While the code appears to normally work, since the rtnetlink calls happen first over 3 different netlink msg send/receives calls and then latter the getifaddrs() call is made, it appears there is a race condition that can cause the state of the 2 sets of network interfaces to be out of sync with each other but otherwise correct at the point-in-time they were collected.

We currently run aerospike on bare metal using the docker engine that comes with Centos 7: docker-1.10.3-44.el7.centos.x86_64

We use host networking in docker for the aerospike container, so the container sees all the host’s network interfaces, including those created for other docker containers that use bridge networking.

Due to various internal reasons, we have lots of other docker containers on that server that may restart rapidly. This causes many veth* interfaces to be created and destroyed in a short amount of time. It appears that seemingly randomly during some container shutdowns/destructions, there’s a pause where it takes a a few seconds for the docker container to be destroyed. I noticed this when manually creating and destroying containers by starting up a new container running and logging out of it. The pause would happen after logging out but before I was returned to the host bash shell. I’m not sure of the exact cause, but when this happens, our aerospike server crashes. If I just manually create and destroy containers for a while, whenever I get that random pause, aerospike dies. It outputs this message: Oct 12 2016 05:50:04 GMT: CRITICAL (cf:socket): (socket.c:2051) Unexpected legacy-enumerated interface vethXXXXXX

Note that it may not be a veth device, it could also be a br-XXXX device or some other network device that causes the error.

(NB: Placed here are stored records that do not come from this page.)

(* ===== verification/KrDate.v ===== *)
(** Dates and times as texts (krutils/kr_datetime.c), on checked memory.

    [mktime] and [localtime] are those of a zone that is [offset] seconds ahead of UTC all
    year, over the proleptic Gregorian calendar; the texts are eight or fourteen characters
    in arrays of the caller, a function's argument and its result in different ones.  First
    the calendar, where dates and days are one to one, then the functions, then what they
    compute: times (adding seconds, intervals), days, months, the ends of months, and what
    the code does with days and months that are none. *)

From S2P Require Import Prelude KrString KrHashtable KrTypes KrHashset KrJson KrData KrProtocol.
From stdpp Require Import pretty.
From Stdlib Require Import Ascii String.
Local Open Scope Z_scope.
#[local] Notation length := List.length.

(** * The calendar of the C library

    Days are counted from 1970-01-01, months from 0. *)

Definition leap (y : Z) : bool := (y `mod` 4 =? 0) && negb (y `mod` 100 =? 0) || (y `mod` 400 =? 0).
Definition month_days (l : bool) (m : Z) : Z :=
  if m =? 1 then if l then 29 else 28
  else if (m =? 3) || (m =? 5) || (m =? 8) || (m =? 10) then 30 else 31.
(** The days of a year before a month. *)
Fixpoint days_before (l : bool) (m : nat) : Z :=
  match m with O => 0 | S m' => days_before l m' + month_days l (Z.of_nat m') end.

Definition EPOCH : Z := 719162.
Definition ERA : Z := 146097.
(** The days before a year since the first of year 1, and those to a date. *)
Definition year_start (y : Z) : Z := 365 * (y - 1) + (y - 1) / 4 - (y - 1) / 100 + (y - 1) / 400.
Definition days_of (y m d : Z) : Z := year_start y + days_before (leap y) (Z.to_nat m) + (d - 1) - EPOCH.

(** The month and the day in it of a day of a year. *)
Fixpoint month_of (l : bool) (m : Z) (fuel : nat) (day : Z) : Z * Z :=
  match fuel with
  | O => (m, day + 1)
  | S fuel' => if day <? month_days l m then (m, day + 1) else month_of l (m + 1) fuel' (day - month_days l m)
  end.
(** The year of a day of a cycle. *)
Definition year_of (r : Z) : Z := (r - r / 1460 + r / 36524 - r / 146096) / 365.
(** A day as a date, by cycles of 400 years. *)
Definition date_of (n : Z) : Z * Z * Z :=
  let z := n + EPOCH in
  let era := z / ERA in
  let r := z `mod` ERA in
  let yoe := year_of r in
  let y := yoe + 1 + 400 * era in
  let '(m, d) := month_of (leap y) 0 11 (r - (365 * yoe + yoe / 4 - yoe / 100)) in
  (y, m, d).

Record tm := mkTm { tm_year : Z; tm_mon : Z; tm_mday : Z; tm_hour : Z; tm_min : Z; tm_sec : Z }.

Section Zone.
Context (offset : Z).

(** [mktime] takes fields out of their range. *)
Definition mktime (t : tm) : Z :=
  days_of (tm_year t + 1900 + tm_mon t / 12) (tm_mon t `mod` 12) (tm_mday t) * 86400 +
  tm_hour t * 3600 + tm_min t * 60 + tm_sec t - offset.
(** [NULL] when the year is no [int]. *)
Definition localtime (t : Z) : option tm :=
  let '(y, m, d) := date_of ((t + offset) / 86400) in
  let s := (t + offset) `mod` 86400 in
  if (INT_MIN <=? y - 1900) && (y - 1900 <=? INT_MAX)
  then Some (mkTm (y - 1900) m d (s / 3600) ((s / 60) `mod` 60) (s `mod` 60)) else None.

(** * kr_datetime.c *)

(** An array of [n] characters and a null, [memset] and [memcpy] from [off]. *)
Definition part (text : list Z) (off n : Z) : res (list Z) :=
  bytes ← mem_read text off n; memcpy (zero_bytes (n + 1)) 0 bytes.
Definition c_str (l : list Z) : string := bytes_string (cut_null l).
Definition sprintf (dst : list Z) (s : string) : res (list Z) := memcpy dst 0 (string_bytes s ++ [0]).

Definition print_date (t : tm) : string :=
  (print_padded 4 (tm_year t + 1900) ++ print_padded 2 (tm_mon t + 1) ++ print_padded 2 (tm_mday t))%string.
Definition print_time (t : tm) : string :=
  (print_date t ++ print_padded 2 (tm_hour t) ++ print_padded 2 (tm_min t) ++ print_padded 2 (tm_sec t))%string.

We haven’t had this problem on our other servers where we run aerospike in production under docker, but those other servers do not have docker containers being rapidly created and destroyed. Note that when I say rapidly, I mean up to 25 may be created or destroyed at the same time in batches depending on how things time out. In addition, the enumerate_inter() function appears to be called about every 30 seconds on our server instance, so the chance of it being called during a docker container going up or down is relatively high.

I removed the PARANOIA code, recompiled 3.10.0, built the rpm, and put it on the affected server. So far we’ve had no problems. I’m not sure what affects that might have though. The interface we use for aerospike is statically configured via the host’s network set up. So, its interface and IP shouldn’t every change in any way after host startup unless a manual change is made.

Any thoughts?

tlo · October 13, 2016, 5:24am

Thanks for the detailed analysis and report, Jason. Your use case is indeed a use case that we didn’t think of, when we put the paranoia code in there. I’m sorry to hear that this is causing you trouble.

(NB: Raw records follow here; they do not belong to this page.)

(** The value of a type added under a name; the address in a pointer field is not
    modelled. *)
Definition _set_cjson_field (ty : E_KRType) (name : string) (v : U_KRValue addr) (json : cJSON)
    : res cJSON :=
  match ty with
  | KR_TYPE_INT => i ← get_i v; Ok (cJSON_AddNumberToObject json name (d_of_Z i))
  | KR_TYPE_LONG => l ← get_l v; Ok (cJSON_AddNumberToObject json name (d_of_Z l))
  | KR_TYPE_DOUBLE => d ← get_d v; Ok (cJSON_AddNumberToObject json name d)
  | KR_TYPE_STRING => s ← get_s v; Ok (cJSON_AddStringToObject json name (default " "%string s))
  | KR_TYPE_POINTER => Fault BadPointer
  | _ => Ok json
  end.

Fixpoint record_fields (h : T_KRDB (Data:=Data)) (r : recptr) (tid : Z) (n : nat) (i : Z) (json : cJSON)
    : res cJSON :=
  match n with
  | O => Ok json
  | S n' =>
      ty ← kr_get_field_type h r i;
      k ← kr_get_field_value h r i;
      v ← deref h k;
      u ← typed_value ty v;
      json ← match u with Some u => _set_cjson_field ty (field_name tid i) u json | None => Ok json end;
      record_fields h r tid n' (i + 1) json
  end.
Definition _set_cjson_record (h : T_KRDB (Data:=Data)) (r : recptr) (json : cJSON) : res cJSON :=
  '(_, t) ← record_table h r;
  record_fields h r (iTableId t) (length (ptFieldDef t)) 0 json.

Fixpoint fold_res {A B} (f : A -> B -> res B) (l : list A) (b : B) : res B :=
  match l with [] => Ok b | a :: l' => b ← f a b; fold_res f l' b end.

Definition ind_code (i : E_KRValueInd) : Z :=
  match i with KR_VALUE_UNSET => 48 | KR_VALUE_SETED => 49 end.

Definition related (h : T_KRDB (Data:=Data)) (l : gset recptr) : res cJSON :=
  fold_res (fun r a => j ← _set_cjson_record h r cJSON_CreateObject; Ok (cJSON_AddItemToArray a j))
    (elements l) cJSON_CreateArray.

Definition item_json (lId : Z) (i : Z) (ty : E_KRType) (v : U_KRValue addr) : res cJSON :=
  _set_cjson_field ty "value" v
    (cJSON_AddNumberToObject (cJSON_AddNumberToObject cJSON_CreateObject "id" (d_of_Z lId))
       "valueind" (d_of_Z i)).

Definition _add_sdi (h : T_KRDB (Data:=Data)) (i : T_KRSDI) (sdis : cJSON) : res cJSON :=
  sdi ← item_json (lSDIId i) (ind_code (sdi_eValueInd i)) (sdi_eValueType i) (sdi_uValue i);
  rel ← related h (sdi_ptRelated i);
  Ok (cJSON_AddItemToArray sdis (cJSON_AddItemToObject sdi "related" rel)).
Definition _add_ddi (h : T_KRDB (Data:=Data)) (i : T_KRDDI) (ddis : cJSON) : res cJSON :=
  ddi ← item_json (lDDIId i) (ind_code (ddi_eValueInd i)) (ddi_eValueType i) (ddi_uValue i);
  rel ← related h (ddi_ptRelated i);
  Ok (cJSON_AddItemToArray ddis (cJSON_AddItemToObject ddi "related" rel)).
Definition _add_hdi (i : T_KRHDI) (hdis : cJSON) : res cJSON :=
  hdi ← item_json (lHDIId i) (match hdi_eValueInd i with Some x => ind_code x | None => 0 end)
          (hdi_eValueType i) (hdi_uValue i);
  Ok (cJSON_AddItemToArray hdis hdi).

Definition _add_rule (y : T_KRRule) (rules : cJSON) : res cJSON :=
  krcalc ← of_option NullDeref (ptRuleCalc y);
  def ← rule_def shm (ptShmRuleDef y);
  v ← kr_calc_value krcalc; b ← get_b v;
  Ok (cJSON_AddItemToArray rules
        (cJSON_AddNumberToObject
           (cJSON_AddStringToObject
              (cJSON_AddNumberToObject cJSON_CreateObject "id" (d_of_Z (lRuleId y)))
              "name" (rule_name (rd_id def)))
           "result" (d_of_Z b))).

TLDR: Removing the code is OK, you should still be fine.

Here’s how the paranoia code came about: Aerospike 3.10 supports IPv6 and we redid the whole networking API to abstract away the differences between IPv4 and IPv6. In this context, we revisited a few other past decisions and ended up moving interface enumeration from glibc’s getifaddrs() to netlink.

Here’s the paranoia part: The MAC address of one of the enumerated interfaces is included in the node ID. If anything changes about the enumeration, then the node IDs of a cluster could change. So, you’d upgrade to 3.10 (new enumeration) from an earlier version (old enumeration) and suddenly your node IDs would all be different.

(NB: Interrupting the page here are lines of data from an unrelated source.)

(* ===== verification/KrEngine.v ===== *)
(** The engine: the dispatch of messages to handlers (krengine/kr_engine.c), the handlers
    (kr_engine_handle.c, kr_server_handle.c), the descriptions they answer with
    (krdb/kr_db_api.c and the [..._info] functions of krparam), and the settings of the log
    (krutils/kr_log.c).

    What handling does to the parameters of a thread (KrUse) and a reload to the shared memory
    (KrDym) is put together for the messages an engine handles in its life.

    The body of a message is the array that was allocated for it.  A handler takes the
    request and the reply and gives the reply it leaves.  The text of JSON, the names of
    fields, tables and indexes, and the JSON of a definition of the shared memory, whose
    names and texts the model does not keep, are arguments. *)

From S2P Require Import Prelude KrString KrHashtable KrTypes KrHashset KrJson KrCalcTree.
From S2P Require Import KrCalcJson KrDb KrDbRun KrDym KrData KrProtocol KrServer KrShell KrDetect KrUse.
Local Open Scope Z_scope.
#[local] Notation length := List.length.

(** * The log (kr_log.c) *)

Definition KR_LOGFATAL : Z := 1.
Definition KR_LOGDEBUG : Z := 5.
Definition KR_LOGFILE_LEN : Z := 1024.
Record T_KRLog := mkLog { logpath : string; logname : string; loglevel : Z }.

Definition kr_log_dump_json (l : T_KRLog) : cJSON :=
  let log := cJSON_CreateObject in
  let log := cJSON_AddStringToObject log "path" (logpath l) in
  let log := cJSON_AddStringToObject log "name" (logname l) in
  cJSON_AddNumberToObject log "level" (d_of_Z (loglevel l)).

That’s why, for now, we have the paranoia code in place that compares the new netlink enumeration to the old getifaddrs() enumeration.

We did look at the glibc source code to ascertain that what we’re doing is equivalent to what glibc’s doing. But still. Who knows what all older versions of glibc do? Or glibc versions patched by the individual Linux distributions? That’s why we decided to be paranoid.

All in all, removing the paranoia code is fine. It’ll likely go away in 3.11 anyway.

Jason_Cross · October 17, 2016, 9:45pm

Awesome, thanks for the quick and detailed reply!

blonkel · October 30, 2016, 7:04pm

we also having trouble with the new network:

Oct 24 2016 18:03:41 GMT: CRITICAL (cf:socket): (socket.c:2059) Extraneous interface veth6d4d1e1 Oct 30 2016 16:11:41 GMT: CRITICAL (fabric): (fabric.c:1839) Could not bind note server name : 98 Address already in use Oct 30 2016 16:12:13 GMT: CRITICAL (fabric): (fabric.c:1839) Could not bind note server name : 98 Address already in use Oct 30 2016 16:12:46 GMT: CRITICAL (fabric): (fabric.c:1839) Could not bind note server name : 98 Address already in use Oct 30 2016 16:14:27 GMT: CRITICAL (fabric): (fabric.c:1839) Could not bind note server name : 98 Address already in use Oct 30 2016 16:15:02 GMT: CRITICAL (fabric): (fabric.c:1839) Could not bind note server name : 98 Address already in use Oct 30 2016 18:47:40 GMT: CRITICAL (cf:socket): (socket.c:2051) Unexpected legacy-enumerated interface vethd7e2fb9 Oct 30 2016 18:48:22 GMT: CRITICAL (fabric): (fabric.c:1839) Could not bind note server name : 98 Address already in use Oct 30 2016 18:49:02 GMT: CRITICAL (fabric): (fabric.c:1839) Could not bind note server name : 98 Address already in use

The reason is more or less the same as above. We building docker containers on our production server, which during build spawns interfaces which are removed later on again.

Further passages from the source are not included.